Marrying for Money
“I’m a little shocked at t he numbers,” says Pamela Smock, a sociologist at the University of Michigan who has studied marriage and money. “It’s kind of against the notion of love and soul mates and the main motivations to marry in our culture.” (Frank, 2007). These shocking words that came out from a sociologist only suggests that in modern times, money should still be not the reason for marrying.
It is a fact however that money is a big driving force for someone who wants to get married. At the back of their minds, there is the constant reminder of reality like divorce or annulment. However, they should also consider why they got into the relationship in the first place. Relationships are not built based on money. Moreover, one does not dwell into a relationship with the primary concern of money; whereas; it should have been the connection and the love that the partners share. Getting married is not like a hot potato that you can eat and spit out the moment that you discovered that it is too for you to handle.
Marriage is a lifetime relationship and commitment; and this very same basis should be built on love, trust and respect. Ultimately, it should not be money because it devoid the vow that they made in front of the authority (may it be religiously or lawfully speaking). No matter how money plays a very important role in our society today, marriage should still be based on the wanting of both people to stay together for the rest of their lives.
Additionally, since most of people these days are very agitated into climbing their way into the corporate world. People who want to settle down are the ones that have already made a niche in their fields. This only implies that they have everything they want or could ever want so the concept of money is the least on their priority. In addition, there are such things as pre-nuptial agreements which protect the assets of both parties.
And people who sign to such agreements only want to protect their hard-earned money; so it is wrong to say that people want to marry for money. People who want to make money out of marriage are the ones who see it (marriage) as business or a way to get what they want. People who have mindsets like that are very superficial. Their concept of marriage very different from what it really is. Instead, they put a price tag to marriages. However, there are cases wherein people settle down more than once but it is enough to say that they married for money.
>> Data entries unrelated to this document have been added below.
(** ** Formatting and concatenation of layers *)

Lemma join_app sep (l1 l2 : list string) :
  l1 <> [] -> l2 <> [] ->
  Fmt.join sep (l1 ++ l2) = Fmt.join sep l1 +:+ sep +:+ Fmt.join sep l2.
Proof.
  intros H1 H2. induction l1 as [|x l1 IH]; [done|].
  destruct l1 as [|y l1].
  - destruct l2 as [|z l2]; [done|]. reflexivity.
  - change (x +:+ sep +:+ Fmt.join sep ((y :: l1) ++ l2)
            = (x +:+ sep +:+ Fmt.join sep (y :: l1)) +:+ sep +:+ Fmt.join sep l2).
    rewrite IH by done. by rewrite !string_app_assoc.
Qed.

Lemma entries_nonempty kvs : kvs <> [] -> entries kvs <> [].
Proof. by destruct kvs as [|k [|v rest]]. Qed.

(** X4: formatting a layer of whole pairs followed by another layer gives
    the two formatted layers with one space between them, so the format of
    accumulated values does not depend on how they were accumulated. *)
Theorem kvListFormat_app a b :
  Nat.Even (length a) -> a <> [] -> b <> [] ->
  exists ra rb,
    kvListFormat a = Ok ra /\ kvListFormat b = Ok rb /\
    kvListFormat (a ++ b) = Ok (ra +:+ " " +:+ rb).
Proof.
  intros He Ha Hb. exists (render a), (render b).
  rewrite !kvListFormat_render. repeat split. f_equal.
  unfold render, entries. rewrite pairs_with_app, map_app by done.
  apply join_app; intros Hnil; apply map_eq_nil in Hnil.
  - exact (entries_nonempty a Ha Hnil).
  - exact (entries_nonempty b Hb Hnil).
Qed.

(** Two pairs, then a pair with a string value. *)
Lemma kvListFormat_app_witness :
  Nat.Even (length [Str "a"; Int 1]) /\
  kvListFormat ([Str "a"; Int 1] ++ [Str "b"; Bool true; Str "c"])
    = Ok ("a=1 b=true c=" +:+ Fmt.Quote "(MISSING)").
Proof.
  assert (He : Nat.Even (length [Str "a"; Int 1])) by (exists 1; reflexivity).
  split; [exact He|].
  destruct (kvListFormat_app [Str "a"; Int 1] [Str "b"; Bool true; Str "c"] He)
    as (ra & rb & Ha & Hb & Hab); [done|done|].
  rewrite Hab. vm_compute in Ha, Hb.
  injection Ha as <-. injection Hb as <-. reflexivity.
Defined.

Lemma pairs_with_odd d d' kvs :
  Nat.Odd (length kvs) -> pairs_with d kvs = pairs_with d' (kvs ++ [d]).
Proof.
  induction kvs as [| k | k v rest IH] using list_pair_ind; intros Ho.
  - destruct Ho as [m Hm]. cbn in Hm. lia.
  - reflexivity.
  - cbn [pairs_with app]. f_equal. apply IH.
    destruct Ho as [m Hm]. cbn [length] in Hm. exists (m - 1). lia.
Qed.

(** X5: a layer of odd length is formatted exactly like the same layer
    with the string [(MISSING)] appended as the value of its last key. *)
Theorem kvListFormat_odd kvs :
  Nat.Odd (length kvs) ->
  kvListFormat kvs = kvListFormat (kvs ++ [Str missingValue]).
Proof.
  intros Ho. rewrite !kvListFormat_render. f_equal.
  unfold render, entries. by rewrite <- pairs_with_odd.
Qed.

(** A pair and a lone key. *)
Lemma kvListFormat_odd_witness :
  Nat.Odd (length [Str "a"; Int 1; Str "b"]) /\
  kvListFormat [Str "a"; Int 1; Str "b"]
    = kvListFormat [Str "a"; Int 1; Str "b"; Str "(MISSING)"].
Proof.
  assert (Ho : Nat.Odd (length [Str "a"; Int 1; Str "b"]))
    by (exists 1; reflexivity).
  split; [exact Ho|].
  exact (kvListFormat_odd [Str "a"; Int 1; Str "b"] Ho).
Defined.

(** ** Operands handed to klog *)

Lemma interleave_nil ps : interleave ps = [] <-> ps = [].
Proof. by destruct ps. Qed.

Lemma interleave_strings ps :
  Forall (fun a => Fmt.is_string a = true) (interleave ps).
Proof.
  destruct ps as [|p rest]; [constructor|]. cbn [interleave].
  constructor; [done|]. induction rest as [|q rest IH]; [constructor|].
  rewrite bind_cons. by repeat constructor.
Qed.

Lemma interleave_length ps : length (interleave ps) = 2 * length ps - 1.
Proof.
  destruct ps as [|p rest]; [done|]. cbn [interleave length].
  replace (2 * S (length rest) - 1) with (S (2 * length rest)) by lia. f_equal.
  induction rest as [|q rest IH]; [done|].
  rewrite bind_cons, length_app, IH. cbn [length]. lia.
Qed.

(** X6: [concatenate] returns the prefix with a colon (when the prefix is
    not empty) and the non-empty pieces, in order, with a one-space string
    between neighbours: all operands are strings, [n] parts give [2n - 1]
    operands, and the result is nil exactly when the prefix and all pieces
    are empty. *)
Theorem concatenate_operands pre pieces :
  let parts :=
    (if String.eqb pre EmptyString then [] else [pre +:+ ":"])
      ++ filter (fun p => nonempty p = true) pieces in
  concatenate pre pieces = interleave parts /\
  Forall (fun a => Fmt.is_string a = true) (concatenate pre pieces) /\
  length (concatenate pre pieces) = 2 * length parts - 1 /\
  (concatenate pre pieces = [] <->
   pre = EmptyString /\ Forall (fun p => p = EmptyString) pieces).
Proof.
  intros parts.
  assert (Heq : concatenate pre pieces = interleave parts).
  { unfold concatenate, parts. destruct (String.eqb pre EmptyString).
    - change [] with (interleave []) at 1. by rewrite fold_concatenate_step.
    - change [Str (pre +:+ ":")] with (interleave [pre +:+ ":"]).
      by rewrite fold_concatenate_step. }
  rewrite Heq.
  split; [done|]. split; [apply interleave_strings|].
  split; [apply interleave_length|].
  rewrite interleave_nil. unfold parts.
  destruct (String.eqb_spec pre EmptyString) as [->|Hne].
  - cbn [app]. split.
    + intros Hnil. split; [done|].
      apply Forall_forall. intros p Hp.
      destruct (String.eqb_spec p EmptyString) as [|Hp']; [done|].
      assert (Hin : p ∈ filter (fun p => nonempty p = true) pieces).
      { apply list_elem_of_filter. split; [|done].
        unfold nonempty. by apply String.eqb_neq in Hp' as ->. }
      rewrite Hnil in Hin. by apply elem_of_nil in Hin.
    + intros [_ Hall]. clear Heq parts.
      induction Hall as [|p ps -> _ IH]; [done|].
      rewrite filter_cons_False; [exact IH|]. by cbn.
  - split; [done|]. by intros [? _].
Qed.

(** ** Depth handed to klog *)

(** X7: whatever the call stack, the depth computed by [framesToCaller] is
    1 or 2, and it is 2 exactly when the frame above the caller is
    autogenerated and the one above that is not. *)
Theorem framesToCaller_range (stack : callstack) :
  (framesToCaller stack = 1 \/ framesToCaller stack = 2) /\
  (framesToCaller stack = 2 <->
   stack 2 = autogeneratedFrameName /\ stack 3 <> autogeneratedFrameName).
Proof.
  unfold framesToCaller. cbn [framesToCaller_loop Nat.add].
  destruct (String.eqb_spec (stack 2) autogeneratedFrameName) as [H2|H2];
    cbn [negb].
  - destruct (String.eqb_spec (stack 3) autogeneratedFrameName) as [H3|H3];
      cbn [negb].
    + split; [by left|]. split; [discriminate|]. by intros [_ ?].
    + split; [by right|]. by split.
  - split; [by left|]. split; [discriminate|]. by intros [? _].
Qed.

(** ** Chains of derivations *)

Lemma mutate_fields spare l m (h : heap) :
  level (mutate spare l m h).1 = match m with MutV n => n | _ => level l end /\
  exists suffix, prefix (mutate spare l m h).1 = prefix l +:+ suffix.
Proof.
  destruct m as [n|name|kvList]; cbn [mutate].
  - destruct (V_fields l n h) as [-> ->]. split; [done|].
    exists EmptyString. by rewrite string_app_nil_r.
  - destruct (WithName_fields l name h) as [-> ->]. split; [done|].
    destruct (String.eqb_spec (prefix l) EmptyString) as [->|_].
    + by exists name.
    + by exists ("/" +:+ name).
  - destruct (WithValues_fields spare l kvList h) as [-> ->]. split; [done|].
    exists EmptyString. by rewrite string_app_nil_r.
Qed.

Lemma join_cons_fold (p n : string) rest :
  Fmt.join "/" ((p +:+ "/" +:+ n) :: rest) = Fmt.join "/" (p :: n :: rest).
Proof.
  destruct rest as [|r rs]; [reflexivity|].
  change ((p +:+ "/" +:+ n) +:+ "/" +:+ Fmt.join "/" (r :: rs)
          = p +:+ "/" +:+ n +:+ "/" +:+ Fmt.join "/" (r :: rs)).
  by rewrite !string_app_assoc.
Qed.

Lemma derive_names_nonempty spare names : forall l (h : heap),
  prefix l <> EmptyString ->
  prefix (derive spare l (MutWithName <$> names) h).1
    = Fmt.join "/" (prefix l :: names).
Proof.
  induction names as [|n rest IH]; intros l h Hne; [reflexivity|].
  rewrite fmap_cons. cbn [derive mutate].
  destruct (WithName_fields l n h) as [Hp _].
  destruct (WithName l n h) as [l' h']. cbn [fst] in Hp.
  apply String.eqb_neq in Hne as Hneb. rewrite Hneb in Hp.
  rewrite IH, Hp; [apply join_cons_fold|].
  rewrite Hp. destruct (prefix l); [done|discriminate].
Qed.

Lemma derive_names_empty spare names : forall l (h : heap),
  prefix l = EmptyString ->
  prefix (derive spare l (MutWithName <$> names) h).1
    = Fmt.join "/" (skip_empty names).
Proof.
  induction names as [|n rest IH]; intros l h He; [exact He|].
  rewrite fmap_cons. cbn [derive mutate skip_empty].
  destruct (WithName_fields l n h) as [Hp _].
  pose proof (derive_names_nonempty spare rest (WithName l n h).1
                (WithName l n h).2) as Hrest.
  destruct (WithName l n h) as [l' h']. cbn [fst snd] in Hp, Hrest.
  rewrite He in Hp. cbn in Hp.
  destruct (String.eqb_spec n EmptyString) as [->|Hn].
  - by apply IH.
  - rewrite Hrest, Hp; [done|]. by rewrite Hp.
Qed.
Take for example Elizabeth Taylor who married five different guys. She is rich on her own that is why she married those guys because she wants to be committed with them for eternity. This only implies that once again, people who want to get married should want to do it because they want to spend the rest of their lives with that special someone.
Since most people who want to get married are successful in their chosen field, that is the time that they want someone to spend their life with. Even though the person is really doing well, they cannot be considered truly successful unless they want to achieve real happiness. And marriage, in its purest form, is the only way to achieve that goal.
Alongside the desire that you want to share your life with that special someone, the ultimate goal why someone should get married is the happiness that marriage can bring into your life. Marriage is about raising a family and that can give you an ultimate high that not even any achievement can bring. Money is a measure of how successful you are but a happy marriage is also another. Money come and go but family will not.
Marrying because of money is a very superficial reason. Marriage is about a commitment of two people to become one which have the same mindset of achieving a happier state in life. Marriage should be built on trust; respect and love because those really are the basic foundation of a successful future family which ultimately is one of the measurements of how successful you have become.